• [Task objective] Copy the data. Keep every character as given.

• [Extracted entries]
Lemma re_findall_first pre t c rest :
  forallb (λ c, negb (is_digit c)) pre = true →
  clean_numeric t → is_digit c = false → c ≠ dot →
  head (re_findall (pre ++ t ++ c :: rest)) = Some t.
Proof.
  intros Hpre Ht Hc Hdot. unfold re_findall. rewrite length_app.
  rewrite findall_skip by done.
  destruct Ht as (d1 & d2 & Hne & H1 & H2 & Ht).
  assert (clean_numeric t) as Hclean by (exists d1, d2; eauto).
  assert (∃ x t', t = x :: t') as (x & t' & ->).
  { destruct d1 as [|x d1]; [done|]. destruct Ht as [-> | ->]; simpl; eauto. }
  simpl length. change ((x :: t') ++ c :: rest) with (x :: (t' ++ c :: rest)).
  cbn [findall_fuel].
  change (x :: (t' ++ c :: rest)) with ((x :: t') ++ c :: rest).
  by rewrite match_number_prefix.
Qed.

End cleaning_properties.

(** X12.  Unparseable text is cleaned to 0.0: when the text contains no
    digit, [clean_price] and [clean_discount] both return 0.0. *)
Theorem clean_no_digit `{Unicode} {F : Type} (fl : Q → F) (s : pystr) :
  forallb (λ c, negb (is_digit c)) s = true →
  clean_price fl (Some s) = Some (fl 0%Q)
  ∧ clean_discount fl (Some s) = Some (fl 0%Q).
Proof.
  intros Hs. unfold clean_price, clean_discount, re_findall.
  rewrite findall_no_digit by (by apply forallb_price_text).
  by rewrite findall_no_digit.
Qed.

(** X13.  [clean_price] and [clean_discount] return on every input, and the
    value is the float of a rational that is not negative: a sign in front of
    the digits is not part of the number. *)
Theorem clean_nonnegative `{Unicode} {F : Type} (fl : Q → F) (input : option pystr) :
  (∃ q, (0 <= q)%Q ∧ clean_price fl input = Some (fl q))
  ∧ (∃ q, (0 <= q)%Q ∧ clean_discount fl input = Some (fl q)).
Proof.
  destruct input as [s|].
  - split; [apply (findall_value_nonneg fl (price_text s))|apply findall_value_nonneg].
  - split; exists 0%Q; (split; [apply Qle_refl|done]).
Qed.

(** X14.  [clean_discount] reads the first number only: for a text made of
    characters that are not digits, then a clean numeric string [t], then a
    character that is neither a digit nor the dot (a percent sign, say) and
    anything after it, the result is the float of [t]. *)
Theorem clean_discount_first_number `{Unicode} {F : Type} (fl : Q → F)
    (pre t rest : pystr) (c : char) :
  forallb (λ c, negb (is_digit c)) pre = true →
  clean_numeric t → is_digit c = false → c ≠ dot →
  clean_discount fl (Some (pre ++ t ++ c :: rest)) = py_float fl t
  ∧ clean_discount fl (Some t) = py_float fl t
  ∧ is_Some (py_float fl t).
Proof.
  intros Hpre Ht Hc Hdot.
  pose proof (re_findall_first pre t c rest Hpre Ht Hc Hdot) as Hh.
  pose proof (re_findall_clean t Ht) as Hh'.
  unfold clean_discount. split; [|split; [|by apply py_float_is_Some]].
  - destruct (re_findall (pre ++ t ++ c :: rest)); [done|]. by injection Hh as ->.
  - destruct (re_findall t); [done|]. by injection Hh' as ->.
Qed.

Section category_properties.

Lemma str_split_head sep s :
  ∃ p ps, str_split sep s = p :: ps
          ∧ (sep ∉ p)
          ∧ (ps = [] ∧ s = p ∨ ∃ rest, s = p ++ sep :: rest).
Proof.
  induction s as [|c s IH]; simpl.
  - exists [], []. split; [done|]. split; [by intros ?%elem_of_nil|by left].
  - destruct (decide (c = sep)) as [->|Hc].
    + exists [], (str_split sep s). split; [done|].
      split; [by intros ?%elem_of_nil|]. right. by exists s.
    + destruct IH as (p & ps & -> & Hp & Hs). exists (c :: p), ps.
      split; [done|]. split.
      * intros [?|?]%elem_of_cons; done.
      * destruct Hs as [[-> ->]|[rest ->]]; [by left|]. right. by exists rest.
Qed.

Lemma str_split_no_sep sep s : sep ∉ s → str_split sep s = [s].
Proof.
  induction s as [|c s IH]; [done|]. intros [Hc Hs]%not_elem_of_cons. simpl.
  rewrite decide_False by done. by rewrite IH.
Qed.

End category_properties.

• [Written solution]
Lemma re_findall_first pre t c rest :
  forallb (λ c, negb (is_digit c)) pre = true →
  clean_numeric t → is_digit c = false → c ≠ dot →
  head (re_findall (pre ++ t ++ c :: rest)) = Some t.
Proof.
  intros Hpre Ht Hc Hdot. unfold re_findall. rewrite length_app.
  rewrite findall_skip by done.
  destruct Ht as (d1 & d2 & Hne & H1 & H2 & Ht).
  assert (clean_numeric t) as Hclean by (exists d1, d2; eauto).
  assert (∃ x t', t = x :: t') as (x & t' & ->).
  { destruct d1 as [|x d1]; [done|]. destruct Ht as [-> | ->]; simpl; eauto. }
  simpl length. change ((x :: t') ++ c :: rest) with (x :: (t' ++ c :: rest)).
  cbn [findall_fuel].
  change (x :: (t' ++ c :: rest)) with ((x :: t') ++ c :: rest).
  by rewrite match_number_prefix.
Qed.

End cleaning_properties.

(** X12.  Unparseable text is cleaned to 0.0: when the text contains no
    digit, [clean_price] and [clean_discount] both return 0.0. *)
Theorem clean_no_digit `{Unicode} {F : Type} (fl : Q → F) (s : pystr) :
  forallb (λ c, negb (is_digit c)) s = true →
  clean_price fl (Some s) = Some (fl 0%Q)
  ∧ clean_discount fl (Some s) = Some (fl 0%Q).
Proof.
  intros Hs. unfold clean_price, clean_discount, re_findall.
  rewrite findall_no_digit by (by apply forallb_price_text).
  by rewrite findall_no_digit.
Qed.

(** X13.  [clean_price] and [clean_discount] return on every input, and the
    value is the float of a rational that is not negative: a sign in front of
    the digits is not part of the number. *)
Theorem clean_nonnegative `{Unicode} {F : Type} (fl : Q → F) (input : option pystr) :
  (∃ q, (0 <= q)%Q ∧ clean_price fl input = Some (fl q))
  ∧ (∃ q, (0 <= q)%Q ∧ clean_discount fl input = Some (fl q)).
Proof.
  destruct input as [s|].
  - split; [apply (findall_value_nonneg fl (price_text s))|apply findall_value_nonneg].
  - split; exists 0%Q; (split; [apply Qle_refl|done]).
Qed.

(** X14.  [clean_discount] reads the first number only: for a text made of
    characters that are not digits, then a clean numeric string [t], then a
    character that is neither a digit nor the dot (a percent sign, say) and
    anything after it, the result is the float of [t]. *)
Theorem clean_discount_first_number `{Unicode} {F : Type} (fl : Q → F)
    (pre t rest : pystr) (c : char) :
  forallb (λ c, negb (is_digit c)) pre = true →
  clean_numeric t → is_digit c = false → c ≠ dot →
  clean_discount fl (Some (pre ++ t ++ c :: rest)) = py_float fl t
  ∧ clean_discount fl (Some t) = py_float fl t
  ∧ is_Some (py_float fl t).
Proof.
  intros Hpre Ht Hc Hdot.
  pose proof (re_findall_first pre t c rest Hpre Ht Hc Hdot) as Hh.
  pose proof (re_findall_clean t Ht) as Hh'.
  unfold clean_discount. split; [|split; [|by apply py_float_is_Some]].
  - destruct (re_findall (pre ++ t ++ c :: rest)); [done|]. by injection Hh as ->.
  - destruct (re_findall t); [done|]. by injection Hh' as ->.
Qed.

Section category_properties.

Lemma str_split_head sep s :
  ∃ p ps, str_split sep s = p :: ps
          ∧ (sep ∉ p)
          ∧ (ps = [] ∧ s = p ∨ ∃ rest, s = p ++ sep :: rest).
Proof.
  induction s as [|c s IH]; simpl.
  - exists [], []. split; [done|]. split; [by intros ?%elem_of_nil|by left].
  - destruct (decide (c = sep)) as [->|Hc].
    + exists [], (str_split sep s). split; [done|].
      split; [by intros ?%elem_of_nil|]. right. by exists s.
    + destruct IH as (p & ps & -> & Hp & Hs). exists (c :: p), ps.
      split; [done|]. split.
      * intros [?|?]%elem_of_cons; done.
      * destruct Hs as [[-> ->]|[rest ->]]; [by left|]. right. by exists rest.
Qed.

Lemma str_split_no_sep sep s : sep ∉ s → str_split sep s = [s].
Proof.
  induction s as [|c s IH]; [done|]. intros [Hc Hs]%not_elem_of_cons. simpl.
  rewrite decide_False by done. by rewrite IH.
Qed.

End category_properties.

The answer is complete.